EXERCISE DESCRIPTION:
Include in the output exactly the lines from the opening of the data through the line containing "all_chars (fun c => Py.isascii c && negb (digit_or_point c)) pre", and nothing more.

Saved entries
====================
Lemma clamp_nat (n : nat) (c : Q) :
  c == Qmax 0 (Qmin (inject_Z (Z.of_nat n)) 100) ->
  c == inject_Z (Z.of_nat (Nat.min n 100)).
Proof.
  intros ->.
  assert (H0 : 0 <= inject_Z (Z.of_nat n)).
  { change 0 with (inject_Z 0). rewrite <- Zle_Qle. lia. }
  destruct (le_lt_dec n 100) as [Hle | Hgt].
  - rewrite Nat.min_l by exact Hle.
    assert (H1 : inject_Z (Z.of_nat n) <= 100).
    { change 100 with (inject_Z 100). rewrite <- Zle_Qle. lia. }
    rewrite Q.min_l by exact H1. now rewrite Q.max_r.
  - rewrite Nat.min_r by lia.
    assert (H1 : 100 <= inject_Z (Z.of_nat n)).
    { change 100 with (inject_Z 100). rewrite <- Zle_Qle. lia. }
    rewrite Q.min_r by exact H1. reflexivity.
Qed.

Lemma ascii_prose (s : string) :
  all_chars (fun c => Py.isascii c && negb (digit_or_point c)) s = true ->
  all_chars (fun c => negb (digit_or_point c)) s = true.
Proof.
  apply all_chars_impl. intros c H. now apply andb_true_iff in H as [_ H].
Qed.

(** X12. A reply that holds one whole number, written in decimal, among
    ASCII text without any digit or point is read as that number, capped at
    100, by the parser of either script. *)
Theorem X12_number_in_prose (n : nat) (pre post : string) :
  all_chars (fun c => Py.isascii c && negb (digit_or_point c)) pre = true ->
  all_chars (fun c => Py.isascii c && negb (digit_or_point c)) post = true ->
  exists c1 c2,
    Gemine.get_accuracy_from_gemini (pre +:+ decimal n +:+ post) = inr (Some c1)
    /\ Llava.get_accuracy_from_llm (pre +:+ decimal n +:+ post) = inr (Some c2)
    /\ c1 == inject_Z (Z.of_nat (Nat.min n 100))
    /\ c2 == inject_Z (Z.of_nat (Nat.min n 100)).
Proof.
  intros Hpre Hpost. apply ascii_prose in Hpre, Hpost.
  unfold Gemine.get_accuracy_from_gemini, Llava.get_accuracy_from_llm.
  change (fun ch => Py.isdigit ch || Ascii.eqb ch ".") with digit_or_point.
  rewrite join_if_strip, (scrub_number_in_prose n pre post Hpre Hpost), float_decimal.
  simpl. eexists. eexists. split; [reflexivity |]. split; [reflexivity |].
  split; apply clamp_nat; [apply clamp_gemine | apply clamp_llava].
Qed.

Lemma X12_number_in_prose_witness :
  exists c1 c2,
    Gemine.get_accuracy_from_gemini ("I am " +:+ decimal 85 +:+ "% sure") = inr (Some c1)
    /\ Llava.get_accuracy_from_llm ("I am " +:+ decimal 85 +:+ "% sure") = inr (Some c2)
    /\ c1 == inject_Z (Z.of_nat (Nat.min 85 100))
    /\ c2 == inject_Z (Z.of_nat (Nat.min 85 100)).
Proof.
  apply (X12_number_in_prose 85 "I am " "% sure"); reflexivity.
Defined.

Lemma digits_value_point (acc : Z) (x y : string) :
  Py.digits_value acc (x +:+ "." +:+ y) = None.
Proof.
  revert acc. induction x as [| c x IH]; intros acc.
  - reflexivity.
  - rewrite app_cons. simpl. destruct (Py.isdigit c); [apply IH | reflexivity].
Qed.

Lemma split_two_points (x y z : string) :
  exists i f, Py.split_point (x +:+ "." +:+ y +:+ "." +:+ z) = (i, Some f)
              /\ Py.digits_value 0 f = None.
Proof.
  induction x as [| c x (i & f & E & Hf)].
  - exists EmptyString, (y +:+ "." +:+ z). split; [reflexivity |].
    apply digits_value_point.
  - rewrite app_cons. simpl. destruct (Ascii.eqb c ".").
    + exists EmptyString, (x +:+ "." +:+ y +:+ "." +:+ z). split; [reflexivity |].
      apply digits_value_point.
    + rewrite E. exists (String c i), f. split; [reflexivity | exact Hf].
Qed.

Lemma float_two_points (x y z : string) :
  Py.float (x +:+ "." +:+ y +:+ "." +:+ z) = inl Py.ValueError.
Proof.
  destruct (split_two_points x y z) as (i & f & E & Hf).
  unfold Py.float. rewrite E, Hf. now destruct (Py.digits_value 0 i).
Qed.

(** X13. A reply with two points or more, anywhere in it, gives the
    indeterminate result [None] in either script, whatever digits it
    holds. *)
Theorem X13_two_points_indeterminate (x y z : string) :
  Gemine.get_accuracy_from_gemini (x +:+ "." +:+ y +:+ "." +:+ z) = inr None
  /\ Llava.get_accuracy_from_llm (x +:+ "." +:+ y +:+ "." +:+ z) = inr None.
Proof.
  unfold Gemine.get_accuracy_from_gemini, Llava.get_accuracy_from_llm.
  change (fun ch => Py.isdigit ch || Ascii.eqb ch ".") with digit_or_point.
  rewrite join_if_strip, !join_if_app.
  change (Py.join_if digit_or_point ".") with "."%string.
  now rewrite float_two_points.
Qed.

(** ** The HTTP client of llava.py *)

(** X14. [validate_image] and [ask_llm] never raise.  On a reply with
    status 200 whose JSON is an object with a string under "response", or
    without that field, both return one and the same text, which is that
    string stripped when it is ASCII text; on every other outcome (an
    exception of the request, another status, a body that is not JSON, not
    an object, or holds another type under "response") they return a text
    that starts with "Error". *)
Theorem X14_http_failures_become_text (post : Requests.exc Requests.response) :
  match reply_text post with
  | Some t => exists s,
      Llava.validate_image post = inr s /\ Llava.ask_llm post = inr s
      /\ (all_chars Py.isascii t = true -> s = Py.strip t)
  | None => exists s1 s2,
      Llava.validate_image post = inr s1 /\ Llava.ask_llm post = inr s2
      /\ Py.startswith "Error" s1 = true /\ Py.startswith "Error" s2 = true
  end.
Proof.
  unfold reply_text, Llava.validate_image, Llava.ask_llm.
  destruct post as [e | [status body]]; simpl.
  - eexists. eexists. repeat split.
  - destruct (status =? 200)%Z; simpl; [| eexists; eexists; repeat split].
    destruct body as [e | [fields | t]]; simpl;
      [eexists; eexists; repeat split | | eexists; eexists; repeat split].
    destruct (fields !! "response"%string) as [[t | t] |]; simpl;
      [eexists; repeat split | eexists; eexists; repeat split
      | eexists; repeat split].
Qed.

Lemma X14_http_failures_become_text_witness :
  exists s,
    Llava.validate_image
      (inr (Requests.Response 200
              (inr (Requests.Object {[ "response"%string := Requests.Str " Yes. " ]}))))
    = inr s
    /\ s = "Yes."%string.
Proof.
  pose proof (X14_http_failures_become_text
                (inr (Requests.Response 200
                        (inr (Requests.Object
                                {[ "response"%string := Requests.Str " Yes. " ]})))))
    as H.
  change (reply_text _) with (Some " Yes. "%string) in H.
  destruct H as (s & Hv & _ & Hs).
  exists s. split; [exact Hv |]. now rewrite Hs.
Defined.

Lemma app_assoc (a b c : string) : (a +:+ b) +:+ c = a +:+ (b +:+ c).
Proof. induction a as [| x a IH]; [reflexivity |]. now rewrite !app_cons, IH. Qed.

Lemma not_a_plant_intro (pre w post : string) :
  Py.lower w = "no"%string -> Gemine.not_a_plant (pre +:+ w +:+ post) = true.
Proof.
  intros Hw. unfold Gemine.not_a_plant. apply str_in_spec.
  exists (Py.lower pre), (Py.lower post). now rewrite !lower_app, Hw.
Qed.

Lemma lower_split (s a b : string) :
  Py.lower s = a +:+ b ->
  exists s1 s2, s = s1 +:+ s2 /\ Py.lower s1 = a /\ Py.lower s2 = b.
Proof.
  revert s. induction a as [| x a IH]; intros s H.
  - exists EmptyString, s. repeat split. exact H.
  - destruct s as [| c s]; [discriminate |].
    rewrite app_cons in H. simpl in H. injection H as Hc Hs.
    destruct (IH s Hs) as (s1 & s2 & -> & H1 & H2).
    exists (String c s1), s2. repeat split; [| exact H2].
    simpl. now rewrite Hc, H1.
Qed.

(** X15. The main script of either backend stops on a verdict exactly when
    the verdict holds the letters "no" in a row, in any case and anywhere,
    inside a longer word included. *)
Theorem X15_plant_check (verdict : string) :
  (Gemine.not_a_plant verdict = true
   <-> exists pre w post, verdict = pre +:+ w +:+ post /\ Py.lower w = "no"%string)
  /\ Llava.not_a_plant verdict = Gemine.not_a_plant verdict.
Proof.
  split; [| reflexivity]. split.
  - intros H. unfold Gemine.not_a_plant in H. apply str_in_spec in H.
    destruct H as (a & b & H).
    destruct (lower_split verdict a ("no" +:+ b) H) as (pre & rest & -> & Ha & Hr).
    destruct (lower_split rest "no" b Hr) as (w & post & -> & Hw & Hb).
    now exists pre, w, post.
  - intros (pre & w & post & -> & Hw). now apply not_a_plant_intro.
Qed.

Lemma X15_plant_check_witness : Gemine.not_a_plant "I cannot tell" = true.
Proof.
  apply (proj2 (proj1 (X15_plant_check "I cannot tell"))).
  exists "I can"%string, "no"%string, "t tell"%string. split; reflexivity.
Defined.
====================
ANSWER AREA:
Lemma clamp_nat (n : nat) (c : Q) :
  c == Qmax 0 (Qmin (inject_Z (Z.of_nat n)) 100) ->
  c == inject_Z (Z.of_nat (Nat.min n 100)).
Proof.
  intros ->.
  assert (H0 : 0 <= inject_Z (Z.of_nat n)).
  { change 0 with (inject_Z 0). rewrite <- Zle_Qle. lia. }
  destruct (le_lt_dec n 100) as [Hle | Hgt].
  - rewrite Nat.min_l by exact Hle.
    assert (H1 : inject_Z (Z.of_nat n) <= 100).
    { change 100 with (inject_Z 100). rewrite <- Zle_Qle. lia. }
    rewrite Q.min_l by exact H1. now rewrite Q.max_r.
  - rewrite Nat.min_r by lia.
    assert (H1 : 100 <= inject_Z (Z.of_nat n)).
    { change 100 with (inject_Z 100). rewrite <- Zle_Qle. lia. }
    rewrite Q.min_r by exact H1. reflexivity.
Qed.

Lemma ascii_prose (s : string) :
  all_chars (fun c => Py.isascii c && negb (digit_or_point c)) s = true ->
  all_chars (fun c => negb (digit_or_point c)) s = true.
Proof.
  apply all_chars_impl. intros c H. now apply andb_true_iff in H as [_ H].
Qed.

(** X12. A reply that holds one whole number, written in decimal, among
    ASCII text without any digit or point is read as that number, capped at
    100, by the parser of either script. *)
Theorem X12_number_in_prose (n : nat) (pre post : string) :
  all_chars (fun c => Py.isascii c && negb (digit_or_point c)) pre = true ->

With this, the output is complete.